Wednesday, October 5, 2022

Dislocation


"But no matter how much planning you do, one tiny miscalculation, one moment of distraction, can end it all in an instant."

--Jeannette Walls, Half Broke Horses

It had been an amazing two weeks, hiking the West Highlands Way in Scotland with my friends Jim and Dorothy.  But wait!  There was more to come.  On Thursday, September 8, I flew from Glasgow to Milan, where I was to meet up with a group of Jim's relatives, and proceed to a house we'd rented on Lake Como.

I arrived late in Milan, checking into my hotel near the Milan Central Station at about 9:30 p.m.  I'd been warned that my friends had already gone to bed; we were to meet over breakfast in the morning.

I bounced out of bed, full of excitement, the next morning.  I took a shower in the room's deep tub, thinking about the day to come.  I had to make sure everyone was gathered together -- Jim was flying in that evening, and Jim and Dorothy's son arriving early on Saturday, the tenth.  We had to be at the station reasonably early on Saturday to catch a train to Como, connect with a ferry to Menaggio, and arrive at our rental house some five miles north of Menaggio by the 4 p.m. check-in time.

My hair washed and my body scrubbed, I turned off the water and stepped out of the tub.  But I never quite made it.  My foot slipped on the soapy bottom of the tub, my head hit the wall, I tried to catch myself on the floor outside the tub with my right arm.  After that?  My only memory after that was of excruciating pain.  

Not just excruciating pain, as when you hit your finger with a hammer.  Excruciating pain that remained excruciating at the same level as the minutes went by.  It dawned on me, through my mental haze, that something had gone very wrong, something beyond twisting my wrist or shoulder.  Finally, I contacted Anne, one of the friends with whom I had planned breakfast.  She was alarmed by the sound of my voice, and sent John, her brother, to see what was wrong.  I somehow had managed to pull on some boxers before he arrived.

I suppose that, even when dying, I'll want to comb my hair before the undertaker arrives.

John and Anne and their spouses leaped wonderfully into the breach.  Somehow, an ambulance was summoned, my bags were packed while I squeaked out instructions, and we dashed to an orthopedic hospital, sirens wailing.

It's a cliché, but Italians do have a flair for the dramatic.

By now, I was well aware that I'd dislocated my shoulder.  Full props to the ambulance personnel for treating me gently and with compassion -- although our speed  on a rough road made an extremely uncomfortable ambulance ride.  But, to be honest, I was beyond being able to distinguish between degrees of "excruciating."

I was admitted immediately at the hospital ER, and -- after a frustrating conversation about my travel insurance -- was subjected to numerous x-rays.  I was then seen by an orthopedist who spoke quietly to me, held my hand, pulled my hand gently -- it felt good, the first improvement in my level of pain that morning.  She gradually pulled more strongly until -- wow! -- I felt great.  The pain almost totally vanished in an instant.  I was given post-reduction x-rays, and my right arm was wrapped up in a sling.

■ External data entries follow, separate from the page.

(** The block as a whole, *)
Lemma take_whole steps grow fuel : e.2 = n →
  ∃ s', malloc_loop grow steps (S fuel) n q.1 e.1 s = Ok (e.1 + 8) s' ∧ malloc_post base s L A n e.1 s' (X ++ q :: Y).
Proof using All.
  intros En. destruct take_facts as (HX & Eq1 & Eq2 & Ee1 & Ee2 & HY & Ehd & Hbe). destruct (wf_block _ _ _ _ q H ltac:(set_solver)) as (Hq1 & Hq2 & Hq3).
  destruct (wf_block _ _ _ _ e H ltac:(set_solver)) as (He1 & He2 & He3). destruct (wf_brk _ _ _ _ H) as [Hb0 Hbrk].
  cbn [malloc_loop]. ldstep. rw Ee2 En. rw Z.leb_refl Z.eqb_refl. rewrite -> bind_assoc. ldstep. rw bind_assoc. ststep. rw Ee1. erewrite bind_ok; [|reflexivity]. erewrite bind_ok; [|reflexivity].
  rewrite -> hadd_small by hlia. eexists. split; [reflexivity|]. set (m := <[s_ptr q.1 := hd_addr Y base]> (words s)). change (set_freep q.1 _) with (set_freep q.1 (set_words m s)).
  pose proof (wf_sorted _ _ _ _ H) as Hs. assert (StronglySorted before ((X ++ [q]) ++ e :: Y)) as Hs' by (by rw -app_assoc).
  assert (keeps A s (set_freep q.1 (set_words m s))) as Hkeep.
  { apply take_kept. intros x. destruct (decide (x = s_ptr q.1)); [by right; left|left]. by apply word_ne. }
  apply sorted_mid in Hs' as (Hs1 & Hs2 & Hs3 & Hs4 & Hs5). apply sorted_mid in Hs as (HsX & _ & HXq & HqY & _).
  destruct (heap_wf_take base s L A (set_freep q.1 (set_words m s)) (X ++ q :: Y) e.1 n) as [Hfr Hwf]; try done; try hlia.
  - rw fmap_app. set_solver.
  - unfold ring. replace (hd_addr (X ++ q :: Y) 0) with base by (rw -Ehd; by destruct X). hcbn. apply seg_app. split; [|cbn [seg]; unfold m].
    + eapply seg_frame; [|exact HX]. intros b Hb. specialize (HXq b Hb). unfold m. split; apply word_ne; hlia.
    + split_and!; [by wne|by rw word_ne; [hlia|]|]. eapply seg_frame; [|exact HY]. intros b Hb. specialize (HqY b ltac:(set_solver)). split; apply word_ne; hlia.
  - apply sorted_mid. split_and!; [done|done|done|intros y Hy; apply HqY; set_solver|]. intros x y Hx Hy. apply Hs5; set_solver.
  - apply (base_form base X q e Y []); [|done]. apply (wf_base _ _ _ _ H).
  - pose proof (wf_top _ _ _ _ H) as Ht. apply Forall_app in Ht as [HtX Ht]. apply Forall_cons in Ht as [Htq Ht]. apply Forall_cons in Ht as [_ HtY]. apply Forall_app. split; [done|by constructor].
  - hcbn. unfold m. specialize (HqY e ltac:(set_solver)). rewrite -> word_ne by hlia. by rw Ee2.
  - intros x. rw !covers_app !covers_cons En. tauto.
  - intros x Hx. replace (X ++ q :: Y) with ((X ++ [q]) ++ Y) by (by rw -app_assoc). apply (sorted_disjoint _ e); [by apply sorted_mid; split_and!|by rw En].
  - split_and!; [done..|]. intros x. hcbn. rw !covers_app !covers_cons En. split; [tauto|]. intros [?|?]; [tauto|hlia].
Qed.

(** or its end. *)
Lemma take_part steps grow fuel : n < e.2 →
  ∃ s', let k := e.2 - n in
    malloc_loop grow steps (S fuel) n q.1 e.1 s = Ok (e.1 + 8 * k + 8) s' ∧ malloc_post base s L A n (e.1 + 8 * k) s' (X ++ q :: (e.1, k) :: Y).
Proof using All.
  intros En. destruct take_facts as (HX & Eq1 & Eq2 & Ee1 & Ee2 & HY & Ehd & Hbe). destruct (wf_block _ _ _ _ e H ltac:(set_solver)) as (He1 & He2 & He3).
  destruct (wf_block _ _ _ _ q H ltac:(set_solver)) as (Hq1 & Hq2 & Hq3). destruct (wf_brk _ _ _ _ H) as [Hb0 Hbrk]. set (k := e.2 - n).
  assert (e.2 = k + n ∧ 0 < k) as [Ek Hk] by (unfold k; lia). clearbody k.
  cbn [malloc_loop]. ldstep. rw Ee2. rewrite -> (proj2 (Z.leb_le n e.2)), (proj2 (Z.eqb_neq e.2 n)) by lia. replace (e.2 - n) with k by lia. rewrite -> (wrapu_small 32 k) by hlia.
  rewrite -> hadd_small by hlia. rw bind_assoc. ststep. rw bind_assoc. ststep. erewrite bind_ok; [|reflexivity]. erewrite bind_ok; [|reflexivity].
  rewrite -> hadd_small by hlia. eexists. cbv zeta. split; [f_equal; lia|]. set (m := <[s_size (e.1 + 8 * k) := n]> (<[s_size e.1 := k]> (words s))).
  change (set_freep q.1 _) with (set_freep q.1 (set_words m s)).
  assert (∀ x, word m x = word (words s) x ∨ e.1 + 4 ≤ x < e.1 + 8 * e.2) as Hm.
  { intros x. destruct (decide (x = s_size e.1)); [right; hlia|]. destruct (decide (x = s_size (e.1 + 8 * k))); [right; hlia|left]. unfold m. by rewrite -> !word_ne by congruence. }
  assert (keeps A s (set_freep q.1 (set_words m s))) as Hkeep by (apply take_kept; intros x; destruct (Hm x); [by left|right; right; hlia]).
  pose proof (wf_sorted _ _ _ _ H) as Hs. assert (StronglySorted before ((X ++ [q]) ++ e :: Y)) as Hs' by (by rw -app_assoc).
  apply sorted_mid in Hs' as (Hs1 & Hs2 & Hs3 & Hs4 & Hs5).
  assert (∀ b, b ∈ X ++ [q] ∨ b ∈ Y → word m (s_ptr b.1) = word (words s) (s_ptr b.1) ∧ word m (s_size b.1) = word (words s) (s_size b.1)) as Hother.
  { intros b Hb. assert (before b e ∨ before e b) as Hbe' by (destruct Hb as [Hb|Hb]; [left; by apply Hs3|right; by apply Hs4]).
    split; [destruct (Hm (s_ptr b.1))|destruct (Hm (s_size b.1))]; try done; exfalso; hlia. }
  destruct (heap_wf_take base s L A (set_freep q.1 (set_words m s)) (X ++ q :: (e.1, k) :: Y) (e.1 + 8 * k) n) as [Hfr Hwf]; try done; try hlia.
  - rw fmap_app. set_solver.
  - unfold ring. replace (hd_addr (X ++ q :: (e.1, k) :: Y) 0) with base by (rw -Ehd; by destruct X). hcbn. apply seg_app. split; [|cbn [seg hd_addr fst snd]].
    + eapply seg_frame; [|exact HX]. intros b Hb. apply Hother. left. set_solver.
    + destruct (Hother q ltac:(left; set_solver)) as [-> ->]. split_and!; [done|done| |unfold m; rewrite -> word_ne by hlia; by rw word_eq|].
      * destruct (Hm (s_ptr e.1)) as [->|?]; [done|hlia].
      * eapply seg_frame; [|exact HY]. intros b Hb. apply Hother. by right.
  - replace (X ++ q :: (e.1, k) :: Y) with ((X ++ [q]) ++ (e.1, k) :: Y) by (by rw -app_assoc). apply sorted_mid.
    split_and!; [done|done|intros x Hx; specialize (Hs3 x Hx); hlia|intros y Hy; specialize (Hs4 y Hy); hlia|done].
  - apply (base_form base X q e Y [(e.1, k)]); [apply (wf_base _ _ _ _ H)|by constructor].
  - pose proof (wf_top _ _ _ _ H) as Ht. apply Forall_app in Ht as [HtX Ht]. apply Forall_cons in Ht as [Htq Ht]. apply Forall_cons in Ht as [_ HtY].
    apply Forall_app. split; [done|]. constructor; [done|]. constructor; [hlia|done].
  - hcbn. unfold m. by rw word_eq.
  - intros x. rw !covers_app !covers_cons Ek. hunf. assert (e.1 ≤ x < e.1 + 8 * (k + n) ↔ e.1 ≤ x < e.1 + 8 * k ∨ e.1 + 8 * k ≤ x < e.1 + 8 * k + 8 * n) as -> by lia. tauto.
  - intros x Hx. rw covers_app !covers_cons. intros Hc. apply (sorted_disjoint (X ++ [q]) e Y x); [by apply sorted_mid; split_and!|hlia|].
    rw !covers_app covers_cons. hunf. destruct Hc as [?|[?|[?|?]]]; [tauto|tauto|lia|tauto].
  - split_and!; [done..|]. intros x. hcbn. rw !covers_app !covers_cons Ek. hunf.
    assert (e.1 ≤ x < e.1 + 8 * (k + n) ↔ e.1 ≤ x < e.1 + 8 * k ∨ e.1 + 8 * k ≤ x < e.1 + 8 * k + 8 * n) as -> by lia. split; [tauto|]. intros [?|?]; [tauto|lia].
Qed.
End take.

Lemma malloc_take base s A X q e Y n steps grow fuel :
  heap_wf base s (X ++ q :: e :: Y) A → 0 < n ≤ e.2 →
  ∃ r s' L', malloc_loop grow steps (S fuel) n q.1 e.1 s = Ok (r + 8) s' ∧ malloc_post base s (X ++ q :: e :: Y) A n r s' L'.
Proof.
  intros H Hn. destruct (decide (e.2 = n)) as [E|E].
  - destruct (take_whole base s A X q e Y n H Hn steps grow fuel E) as (s' & E1 & E2). by eexists _, _, _.
  - destruct (take_part base s A X q e Y n H Hn steps grow fuel ltac:(lia)) as (s' & E1 & E2). by eexists _, _, _.
Qed.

Great moments in medicine, as MAD Magazine once declared it -- the presentation of the bill.  I was expecting something in the order of several thousand dollars.  But it was 340 euros -- at a time when the euro was worth almost exactly the same as the dollar.  They didn't have enough information to bill my insurance company, and they couldn't take my credit card, so they handed me the bill.  Have your bank wire us the money, they requested, trustingly.

Was my stay at Lake Como ruined?  Hardly!  But it was changed.  My friends abandoned our plans for a train-ferry trip to the rental house, and hired a taxi.  Less problem with moving me and my baggage about, although by the time I returned to the hotel, aside from having one arm hors de  combat, I was back to being my usual excited, witty self.

I hiked (well, walked) long distances almost daily for the next two weeks, and did everything everyone else did, everything I'd planned on doing.  I just did it all one-armed, with my crippled arm tucked under my t-shirt.  

But I wasn't unaffected by my injury, even when the pain was minimal or non-existent.  Before, I had been, mentally if not physically, a young guy up for any adventure.  Afterward, I found myself considering each day's activities, asking myself if I could handle the challenge, and if I could do it safely.  Thoughts that rarely crossed my mind before the Great Shower/Tub Incident.

Returning home, I learn that I may have torn my rotator cuff, which might well require surgery with a long period of recovery.  I am scheduled for a shoulder MRI this evening.

Looking back, I keep pondering how my cheerful plans while showering, feeling excited about the day and capable of anything, were changed in an instant into extreme pain, and, worse, into a prolonged period of partial disability -- a period that continues today, and the full extent of which may not be known for months.

"One tiny miscalculation, one moment of distraction."  A lesson many learn to their sorrow at a much younger age than I have.  But a lesson that, whenever learned, changes one's sense of reality, of the continuity of life from one day to the next, from one moment to the next.